目が見えないそれでも
今の季節は梅雨。土砂降りの空はどす黒い色に染まり、畏敬さえ抱きそうになる。石のカフェを営む五十鈴大地は気だるそうに玄関の扉にかかっていた板をひっくり返した。板には裏にopen、表にcloseと書かれていてそれをひっくり返したのだから開店を意味する。
五十鈴は怠け者だ。自分が開店前には部屋の掃除を終わらせる決まりを自分に課していたが今ではそれを守っていない。現に開店の意思表示をしたものの部屋の隅はホコリが溜まっているし、掃除用のバケツとモップは机の下に置きっぱなしで片付けてすら居ない。
扉が開き、カランと音がなった。五十鈴が玄関の方に顔を向けると二人の女性が入ってきた。
「いらっしゃいませ」と五十鈴のやる気のない声。
「こんにちは」
この声は朝一で入ってきた女性の一人の声だ。40歳前後といった風体の女性で上品な雰囲気を醸し出している。片方の女性はサングラスを掛けている。緊張した面持ちだった。
五十鈴はカウンター席へ二人を案内した。
「あら、お綺麗な宝石たち」
上品な声で妙齢の女性が言った。
「そうなの?」
隣の少女がそう返した。
女性は少女に机に埋め込まれたケースを指さした。その指は少女のもので女性が少女の手を掴んでそこへ指を持って行っていた。埋め込まれているケースはガラス張りで中に綺麗な石が並んでいた。ここは石カフェで五十鈴自身が集めた石や専門店から仕入れた石がカウンターの机に並べている。
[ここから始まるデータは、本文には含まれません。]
Lemma step_status_terminal ev c : _status c ≠ OK → _status (step c ev) = _status c.
Proof.
  intros H. destruct ev as [request sendOnly ack|e| |m| |e|t|i o]; cbn.
  - apply _sendMessage_status.
  - by rewrite error_terminal.
  - by rewrite complete_terminal.
  - unfold _onServerMessage. case_decide.
    + apply _completePendingRequest_status.
    + destruct (getPayload m) as [[]| | | |]; cbn;
        rewrite ?error_terminal, ?subReply_status; done.
  - by rewrite on_end_terminal.
  - by rewrite on_error_terminal.
  - unfold timer_fires. destruct (timers c !! t) as [[tm|]|]; try done.
    by rewrite _failPendingRequest_status.
  - destruct (forwarding c !! i) as [[r ack]|]; [|done].
    unfold forward_settled. destruct o as [e|data].
    + by rewrite error_terminal.
    + destruct r as [| ? ? []| |]; cbn; rewrite ?subReply_status; done.
Qed.

Lemma run_status_terminal evs c : _status c ≠ OK → _status (run c evs) = _status c.
Proof.
  revert c. induction evs as [|ev evs IH]; intros c H; [done|].
  cbn. rewrite IH; rewrite step_status_terminal; done.
Qed.

(** ** Connection status *)

(** C3: the status starts at [OK]; each of the four transition paths
    (stream end, stream error, [error(e)], [complete()]) leaves a status
    other than [OK]; on an instance whose status is not [OK] every one of
    them returns the instance unchanged (no promise is failed, the stream
    is neither cancelled nor ended again), so a second transition after any
    first one changes nothing; and no later event of any kind changes the
    status again. *)
Theorem status_is_monotonic (tid : string) (options : option Options)
    (c : GrpcClient) (t t' : Transition) (evs : list Event)
    (Hoff : _status c ≠ OK) :
  _status (new_GrpcClient tid options) = OK
  ∧ transition t c = c
  ∧ _status (run c evs) = _status c
  ∧ (∀ c0, _status (transition t c0) ≠ OK
           ∧ transition t' (transition t c0) = transition t c0).
Proof.
  split; [done|]. split; [by apply transition_terminal|].
  split; [by apply run_status_terminal|].
  intros c0. split; [apply transition_off_OK|].
  apply transition_terminal, transition_off_OK.
Qed.

Lemma status_is_monotonic_witness :
  _status (new_GrpcClient "abcd1234" None) = OK
  ∧ transition (ByError (Err "late")) sample_server_complete
    = sample_server_complete
  ∧ _status (run sample_server_complete
               [CallComplete; StreamError (Err "x"); StreamData sample_unsupported])
    = _status sample_server_complete
  ∧ (∀ c0, _status (transition (ByError (Err "late")) c0) ≠ OK
           ∧ transition ByComplete (transition (ByError (Err "late")) c0)
             = transition (ByError (Err "late")) c0).
Proof.
  apply (status_is_monotonic "abcd1234" None sample_server_complete
           (ByError (Err "late")) ByComplete
           [CallComplete; StreamError (Err "x"); StreamData sample_unsupported]).
  vm_compute. discriminate.
Defined.

(** ** Forwarding failures *)

(** C1, as the code has it: an error raised while forwarding a proxied
    request (an unsupported request case, or a transport that raises) is
    caught, wrapped in an [IOError] and passed to [error(e)].  On a status
    other than [OK] that changes nothing; on [OK] it fails every pending
    request with reason [CLIENT_ERROR], empties the table, sets the status
    to [CLIENT_ERROR] and cancels the stream; no frame is written. *)
Theorem forwarding_failure_calls_error (c : GrpcClient) (m : ActionMessage)
    (requestCase : N) (Hack : getAck m = 0%N)
    (Hcase : getPayload m = WECHATREQUEST (REQUEST_OTHER requestCase)) :
  _onServerMessage m c
  = error (forwardingError c
             (Err ("unsupported wechat request case: " +:+ pretty requestCase))) c
  ∧ (∀ r ack e, forward_settled r ack (Raises e) c = error (forwardingError c e) c)
  ∧ (∀ e, _status c ≠ OK → error e c = c)
  ∧ (∀ e, _status c = OK →
       _status (error e c) = CLIENT_ERROR
       ∧ cancelled (error e c) = S (cancelled c)
       ∧ ended (error e c) = ended c
       ∧ written (error e c) = written c
       ∧ _pendingCallbacks (error e c) = ∅
       ∧ ∀ k pc, _pendingCallbacks c !! k = Some pc →
           promises c !! pc_promise pc = Some Pending →
           promises (error e c) !! pc_promise pc
           = Some (Rejected (newSubRequestCancelError (traceId c) CLIENT_ERROR
                               (Some e) None))).
Proof.
  split.
  { unfold _onServerMessage. rewrite Hack, Hcase. by case_decide. }
  split; [done|]. split; [intros e; apply error_terminal|].
  intros e Hok. unfold error. case_decide; [done|].
  cbn -[_failAllPendingRequest].
  destruct (_failAllPendingRequest_frame CLIENT_ERROR e c)
    as (?&?&?&?&?&?&?&?&?&?&?&?).
  split_and!; try done; try congruence.
  intros k pc Hk Hp. by apply _failAllPendingRequest_rejects with k.
Qed.

Lemma forwarding_failure_calls_error_witness :
  _onServerMessage sample_unsupported sample_waiting
  = error (forwardingError sample_waiting
             (Err ("unsupported wechat request case: " +:+ pretty 0%N)))
      sample_waiting
  ∧ (∀ r ack e, forward_settled r ack (Raises e) sample_waiting
                = error (forwardingError sample_waiting e)
                    sample_waiting)
  ∧ (∀ e, _status sample_waiting ≠ OK →
          error e sample_waiting = sample_waiting)
  ∧ (∀ e, _status sample_waiting = OK →
       _status (error e sample_waiting) = CLIENT_ERROR
       ∧ cancelled (error e sample_waiting)
         = S (cancelled sample_waiting)
       ∧ ended (error e sample_waiting) = ended sample_waiting
       ∧ written (error e sample_waiting)
         = written sample_waiting
       ∧ _pendingCallbacks (error e sample_waiting) = ∅
       ∧ ∀ k pc, _pendingCallbacks sample_waiting !! k = Some pc →
           promises sample_waiting !! pc_promise pc = Some Pending →
           promises (error e sample_waiting) !! pc_promise pc
           = Some (Rejected (newSubRequestCancelError
                               (traceId sample_waiting) CLIENT_ERROR
                               (Some e) None))).
Proof.
  apply (forwarding_failure_calls_error sample_waiting
           sample_unsupported 0%N); reflexivity.
Defined.

(** C1 as stated fails: with one request pending on a healthy stream, a
    proxied request of an unsupported case sets the status to
    [CLIENT_ERROR], cancels the stream and fails the pending request. *)
Lemma forwarding_failure_tears_down :
  _status sample_waiting = OK
  ∧ promises sample_waiting !! 0 = Some Pending
  ∧ _status (_onServerMessage sample_unsupported sample_waiting) = CLIENT_ERROR
  ∧ cancelled (_onServerMessage sample_unsupported sample_waiting) = 1
  ∧ promises (_onServerMessage sample_unsupported sample_waiting) !! 0
    = Some (Rejected
        (SubRequestCancelError CLIENT_ERROR
           (Some (IOError (Some (Err "unsupported wechat request case: 0"))
                    "[tid:abcd1234] Exception while forwarding message to wechat"))
           "[tid:abcd1234] request has been cancelled for reason: CLIENT_ERROR")).
Proof. vm_compute. done. Qed.

(** ** The guard before sending *)

(** C2, as the code has it: [request], [sendOnly] and the replies all go
    through [_sendMessage].  With the status [SERVER_ERROR],
    [CLIENT_ERROR] or [CLIENT_COMPLETE] nothing is written and the call
    fails with a [SubRequestCancelError] whose reason is that status (the
    promise of a correlated request is rejected with it).  With the status
    [OK] and also with [SERVER_COMPLETE] the frame is written, and a
    correlated request is left waiting. *)
Theorem send_guard (req : Payload) (sendOnly : bool) (ack : option N)
    (c : GrpcClient) :
  let r := _sendMessage req sendOnly ack c in
  let seq := if sendOnly then None else Some (js_incr (_seqId c)) in
  let p := length (promises c) in
  let e := newSubRequestCancelError (traceId c) (_status c) None
             (Some "can not send message while stream status is not illegal") in
  match _status c with
  | OK | SERVER_COMPLETE =>
      written r.1
      = written c ++ [{| hdr_seq := seq; hdr_ack := ack; msg_payload := req |}]
      ∧ if sendOnly then r.2 = Sent
        else r.2 = Awaiting p ∧ promises r.1 !! p = Some Pending
  | SERVER_ERROR | CLIENT_ERROR | CLIENT_COMPLETE =>
      written r.1 = written c
      ∧ if sendOnly then r = (c, Threw e)
        else r.2 = Awaiting p ∧ promises r.1 !! p = Some (Rejected e)
  end.
Proof.
  assert (Hnew : ∀ (ps : list PromiseState) x, (ps ++ [x]) !! length ps = Some x).
  { intros ps x. by rewrite lookup_app_r, Nat.sub_diag by lia. }
  unfold _sendMessage, __sendMessage.
  destruct (_status c) eqn:Hs, sendOnly; cbn; rewrite ?Hs; cbn;
    try done; split; try done; split; try done;
    try apply Hnew; by apply settle_pending.
Qed.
五十鈴は少女と女性のやりとりに不自然さを覚えた。その違和感は次のやり取りで膨れ上がる。
「ねぇ、触ってみたい」と少女が言った。女性が申し訳無さそうに五十鈴に聞いた。
「あの、箱から出して触ることはできますか?」
「ええ構いませんよ。どの石でしょうか」
「ではこれとこれ」
女性は石を指さした。どれも色は同じで触感が違うものだった。
少女は手を伸ばしたが定まっていないで宙に揺らめいていた。ふらふらと動く少女の手に女性は石を一つ握らせた。
少女は微笑んだ。
「すべすべしている」
次の石を握らせた。
「ゴツゴツしている」
少女はご機嫌になった。
女性は五十鈴に感謝した。五十鈴は返礼した。少女は五十鈴に石を返そうとした。しかし少女は五十鈴のいる場所から離れたところに手を突き出した。女性は優しくその手を五十鈴のもとに誘導した。五十鈴はその様子から察した。少女は目が見えていないと。そのことを女性に聞くと女性はゆっくりと頷いた。
「事故で両目を傷つけてしまったんです」
「それは申し訳ないことを聞いてしまいました」
「ですが来週、腕の良いおお医者さんに執刀してもらえることになったんです」
「それは良いじゃないですか」
「ただ成功する確率は低いようで私の娘も心配になりましてね。こうした鬱屈した気分を晴らそうと散歩でたらこんな素敵なお店を見つけたんです」
五十鈴はその言葉に心を動かされた。そこで店の裏に回ってとある珍しい石を取り出して二人に見せた。
「これは?」
女性の問いに五十鈴は答えた。
「これは蛇の目の石と言いましてその昔、干ばつから村を守ろうと身を捧げた娘がおりました。その後、蛇になったその娘は育ててくれた両親にある贈り物をしたんだそうです。その両親は疫病で視力を失っておりました。その贈り物は娘である自分の瞳で、二人にその瞳を送って病を治したという言い伝えがあるのです。その目がこの蛇の目石だそうです。これをあなたがたにあげます。これをお守りに手術をがんばってください」
娘と女性は礼を言って店を出た。